Why “Soft Skills” Are Actually the Hardest Skills in Business
For years, skills like communication, empathy, listening, and trust-building have been grouped under the label “soft skills.” While well-intentioned, that label has quietly undermined their importance.
In practice, these skills are often treated as secondary to technical expertise — nice to have, but not essential. Yet in today’s workplaces, they are increasingly the difference between organizations that merely function and those that truly perform.
It may be time to retire the term soft skills altogether and recognize these capabilities for what they are: human skills — and powerful drivers of business outcomes.
The Problem With Calling Them “Soft”
Language shapes priorities. When skills are described as soft, they are easily perceived as optional, intuitive, or less rigorous than technical competencies.
Leadership thinker Simon Sinek has long challenged this framing. In his talks and writing, he emphasizes that skills like empathy, courage, listening, and trust are not personality traits people either have or don’t have. They are learned behaviours — and often some of the hardest to develop, especially under pressure.
There is nothing soft about:
Having difficult conversations
Leading through uncertainty
Creating psychological safety
Making values-based decisions when the stakes are high
These require discipline, self-awareness, and practice. They are human skills — and they are demanding.
“Soft Skills” Are Harder Than They Look
Another misconception is that so-called soft skills are easier to learn than technical ones. In reality, many leaders find the opposite to be true.
Human skills require:
Emotional regulation
Perspective-taking
Honest self-reflection
Comfort with discomfort
Consistent practice over time
You can teach someone a new system or process relatively quickly. Teaching someone to listen without defensiveness, give feedback with care, or lead with empathy takes intention and maturity.
A widely shared Forbes article by Amy Blaschka reinforces this point, noting that “soft skills” are often misunderstood and undervalued, despite leaders citing them as essential to career success and the future of work. The article highlights a hard truth: these skills are not supplemental; they are foundational.
Why Human Skills Drive Business Performance
Human skills are not abstract ideals. They directly influence how work gets done.
Organizations with strong human skills tend to see:
Higher employee engagement
Better collaboration and decision-making
Lower turnover
Stronger leadership effectiveness
Greater adaptability during change
Trust, communication, and psychological safety determine whether teams share ideas, challenge assumptions, and learn from mistakes. Without these conditions, even the best strategies struggle to gain traction.
In other words, human skills determine whether technical expertise translates into results.

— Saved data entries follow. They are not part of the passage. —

(** Deduplication as the specification words it: an offer is kept exactly
    when no offer seen earlier has the same key. *)
Fixpoint first_seen_from (earlier fs : list itinerary) : list itinerary :=
  match fs with
  | [] => []
  | f :: rest =>
      if existsb (fun g => key_eqb (key_of f) (key_of g)) earlier
      then first_seen_from (earlier ++ [f]) rest
      else f :: first_seen_from (earlier ++ [f]) rest
  end.

Definition first_seen (fs : list itinerary) : list itinerary :=
  first_seen_from [] fs.

(** Ascending per-person prices. *)
Definition pp_le (a b : itinerary) : Prop := PyFloat.leb (pp a) (pp b) = true.

(** The offers priced [v] per person, in the order of the list. *)
Definition priced (v : PyFloat.float) (l : list itinerary) : list itinerary :=
  filter (fun a => PyFloat.eqb (pp a) v) l.

(** The set [seen] holds a key equal to [k] exactly when an earlier offer
    has a key equal to [k]. *)
Definition seen_of (seen : list dedup_key) (earlier : list itinerary) : Prop :=
  forall k, in_seen k seen = true
            <-> existsb (fun g => key_eqb k (key_of g)) earlier = true.

Definition pp_ok (a : itinerary) : Prop := PyFloat.is_nan (pp a) = false.

(** The keys set by the two loops that build [unique_returns], in order. *)
Definition referenced_keys (date_pairs : list date_pair)
    (origins : list string) : list return_key :=
  flat_map (fun p => map (fun origin => (pair_ret p, origin)) origins)
    date_pairs.

Section Run.

Variable build_url : list FlightData -> trip -> Z -> string -> string.
Variable world : nat -> string -> page_script.
Variable cfg : config.

(** What [process_results] guarantees of an offer it builds for the search
    ([origin], [dep], [ret], [nights]). *)
Record built_for (origin : string) (dep ret : date) (n : Z) (o : offer)
    : Prop := {
  bf_price : exists f : ScrapedFlight,
      parse_price f.(Extractor.price) = Some o.(price_total)
      /\ o.(airline) = f.(Extractor.airline)
      /\ o.(stops) = parse_stops f.(Extractor.stops);
  bf_pp : exists q,
      PyFloat.div_int o.(price_total) cfg.(adults) = Ok q
      /\ o.(price_pp) = PyFloat.round2 q;
  bf_stops : o.(stops) <= cfg.(max_stops);
  bf_dep : o.(dep_date) = dep;
  bf_ret : o.(ret_date) = ret;
  bf_origin : o.(origin_code) = origin;
  bf_airport : o.(dep_airport) = get_airport_name origin;
  bf_nights : o.(nights) = n
}.

(** The exception a search raises, if it does. *)
Definition raised_by (n : nat) (q : list FlightData * trip) : list exn :=
  match search_flights build_url world n (fst q) (snd q) cfg.(adults) "EUR" with
  | Ok _ => []
  | Raise e => [e]
  end.

(** The exceptions raised by the searches [qs], made in this order from
    the [n]-th search of the run on. *)
Fixpoint raised_from (n : nat) (qs : list (list FlightData * trip))
    : list exn :=
  match qs with
  | [] => []
  | q :: rest => raised_by n q ++ raised_from (S n) rest
  end.

(** The round-trip query of phase 1 for an origin and a date pair. *)
Definition outbound_query (origin : string) (p : date_pair)
    : list FlightData * trip :=
  (round_trip_legs cfg origin (pair_dep p) (pair_ret p), RoundTrip).

(** The one-way query of phase 2 for a key. *)
Definition return_query (k : return_key) : list FlightData * trip :=
  (one_way_legs cfg (snd k) (fst k), OneWay).

(** What phase 1 has done when it is in state [st'], having started from
    [st] and made the searches [qs]. *)
Record phase1_step (st st' : phase1_state)
    (qs : list (list FlightData * trip)) (P : offer -> Prop) : Prop := {
  p1_count : st'.(search_count) = (st.(search_count) + List.length qs)%nat;
  p1_searches : searches st'.(trace) = searches st.(trace) ++ qs;
  p1_logged : logged_errors st'.(trace)
              = logged_errors st.(trace) ++ raised_from st.(search_count) qs;
  p1_errors : st'.(errors)
              = (st.(errors)
                 + List.length (raised_from st.(search_count) qs))%nat;
  p1_flights : exists new,
      st'.(all_flights) = st.(all_flights) ++ new /\ Forall P new
}.

(** All the round-trip queries of phase 1, in the order they are made. *)
Definition outbound_queries (origins : list string)
    (date_pairs : list date_pair) : list (list FlightData * trip) :=
  flat_map (fun origin => map (outbound_query origin) date_pairs) origins.

(** An offer built for some configured origin and some sampled date pair. *)
Definition offer_of_run (origins : list string) (date_pairs : list date_pair)
    (o : offer) : Prop :=
  exists origin p,
    In origin origins /\ In p date_pairs
    /\ built_for origin (pair_dep p) (pair_ret p) (pair_nights p) o.

(** The record phase 2 leaves for the key searched as the [n]-th search of
    the run. *)
Definition return_pick (n : nat) (k : return_key) : option ret_info :=
  fst (search_return_flights build_url world cfg n (snd k) (fst k)).

(** The parts of a completed run: the sampled date pairs, the state phase 1
    ends in, the dictionary phase 2 leaves, and the report. *)
Record completed_run (fuel : nat) (today : date)
    (date_pairs : list date_pair) (st : phase1_state)
    (returns : returns_dict) (r : report) : Prop := {
  cr_pairs : exists start max_date,
      generate_date_pairs fuel today cfg
      = Returned (date_pairs, start, max_date);
  cr_nonempty : date_pairs <> [];
  cr_phase1 : phase1 build_url world cfg date_pairs = Ok st;
  cr_phase2 : exists tr2,
      phase2 build_url world cfg st.(search_count)
        (collect_returns date_pairs cfg.(origins)) = (returns, tr2)
      /\ r.(run_trace) = st.(trace) ++ tr2;
  cr_errors : r.(search_errors) = st.(errors);
  cr_outbound : r.(outbound_searches)
                = (List.length date_pairs * List.length cfg.(origins))%nat;
  cr_returns : r.(return_searches)
               = List.length (collect_returns date_pairs cfg.(origins));
  cr_flights : r.(unique_flights)
               = sort_by_price_pp
                   (dedup (map (merge returns) st.(all_flights)))
}.

End Run.

(** A stand-in for the encoder of [fast_flights]: the airports of the legs. *)
Definition sample_url (legs : list FlightData) (t : trip) (adults : Z)
    (currency : string) : string :=
  String.concat "-" (map Extractor.from_airport legs).

Definition listing (airline stops price : string) : ScrapedFlight :=
  {| Extractor.airline := airline;
     Extractor.departure := "10:00"; Extractor.arrival := "20:00";
     Extractor.duration := "10 hr";
     Extractor.stops := stops; Extractor.price := price |}.

(** A page on which no result container shows up but the listings [fs] are
    extracted after the network-idle fallback. *)
Definition page_with (fs : list ScrapedFlight) : page_script :=
  {| Extractor.launch := Ok tt;
     Extractor.goto := Ok tt;
     Extractor.on_consent_host := true;
     Extractor.button_count := fun _ => Ok 1%nat;
     Extractor.button_click := fun _ => Raise PlaywrightError;
     Extractor.wait_for_url := Raise TimeoutError;
     Extractor.wait_for_selector := fun _ => Raise TimeoutError;
     Extractor.wait_network_idle := Ok tt;
     Extractor.evaluate_flights := Ok fs;
     Extractor.evaluate_html := Ok "";
     Extractor.close := Ok tt |}.

(** A page whose navigation times out. *)
Definition page_timeout : page_script :=
  {| Extractor.launch := Ok tt;
     Extractor.goto := Raise TimeoutError;
     Extractor.on_consent_host := false;
     Extractor.button_count := fun _ => Ok 0%nat;
     Extractor.button_click := fun _ => Ok tt;
     Extractor.wait_for_url := Ok tt;
     Extractor.wait_for_selector := fun _ => Ok tt;
     Extractor.wait_network_idle := Ok tt;
     Extractor.evaluate_flights := Ok [];
     Extractor.evaluate_html := Ok "";
     Extractor.close := Ok tt |}.

(** Searches 0 to 3 are the outbound ones (two origins, two date pairs),
    searches 4 to 7 the return ones. *)
Definition sample_world (n : nat) (url : string) : page_script :=
  match n with
  | 0%nat => page_with [listing "A" "1 stop" "€1,300";
                        listing "B" "Nonstop" "€1,200";
                        listing "B" "Nonstop" "€1,200";
                        listing "C" "2 stops" "€900";
                        listing "D" "" "N/A"]
  | 1%nat => page_timeout
  | 2%nat => page_with []
  | 3%nat => page_with [listing "E" "2 stops" "€900";
                        listing "F" "1 stop" "€900"]
  | 4%nat => page_with [listing "G" "3 stops" "€500"]
  | 5%nat => page_timeout
  | _ => page_with [listing "H" "2 stops" "€400"; listing "I" "" "€450"]
  end.

Definition sample_run_cfg : config :=
  {| origins := ["MXP"; "LIN"]; destination := "MLE";
     date_from := 739924; date_to := 739926;
     nights_min := 3; nights_max := 5;
     sample_every_n_days := Some 5; adults := 2; max_stops := 1 |}.

Definition empty_report : report :=
  {| outbound_searches := 0; return_searches := 0; search_errors := 0;
     run_trace := []; unique_flights := [] |}.

(** The report of the sample run, on 2026-11-03. *)
Definition sample_report : report :=
  Eval vm_compute in
    match main sample_url sample_world sample_run_cfg 3 739923 with
    | Returned (Completed r) => r
    | _ => empty_report
    end.

(** The date pairs of the sample run. *)
Definition sample_pairs : list date_pair :=
  [(739924, 739927, 3); (739924, 739929, 5)].

(** A world in which every search succeeds and finds no listing. *)
Definition quiet_world (n : nat) (url : string) : page_script := page_with [].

From Culture Conversation to Business Imperative
Human skills are often discussed under the umbrella of culture, which can unintentionally distance them from performance conversations. But culture is not separate from business outcomes. It is the environment in which every decision, interaction, and execution occurs.
When leaders prioritize human skills:
Conflict becomes more productive
Accountability becomes clearer
Feedback becomes more actionable
People are more willing to take responsible risks
These are not “nice” outcomes. They are competitive advantages.
A Needed Reframe
The term "soft skills" may be familiar, but it no longer reflects the realities of modern work. Reframing these capabilities as human skills better reflects their depth, difficulty, and impact.
As Simon Sinek often reminds leaders, leadership is not about being in charge — it is about taking responsibility for the people in your care. That responsibility is expressed through everyday human skills: listening, empathy, clarity, and trust.
Businesses that recognize this and invest accordingly are better equipped to perform, adapt, and endure.
Because business is human, and the skills that shape human behaviour at work are anything but soft.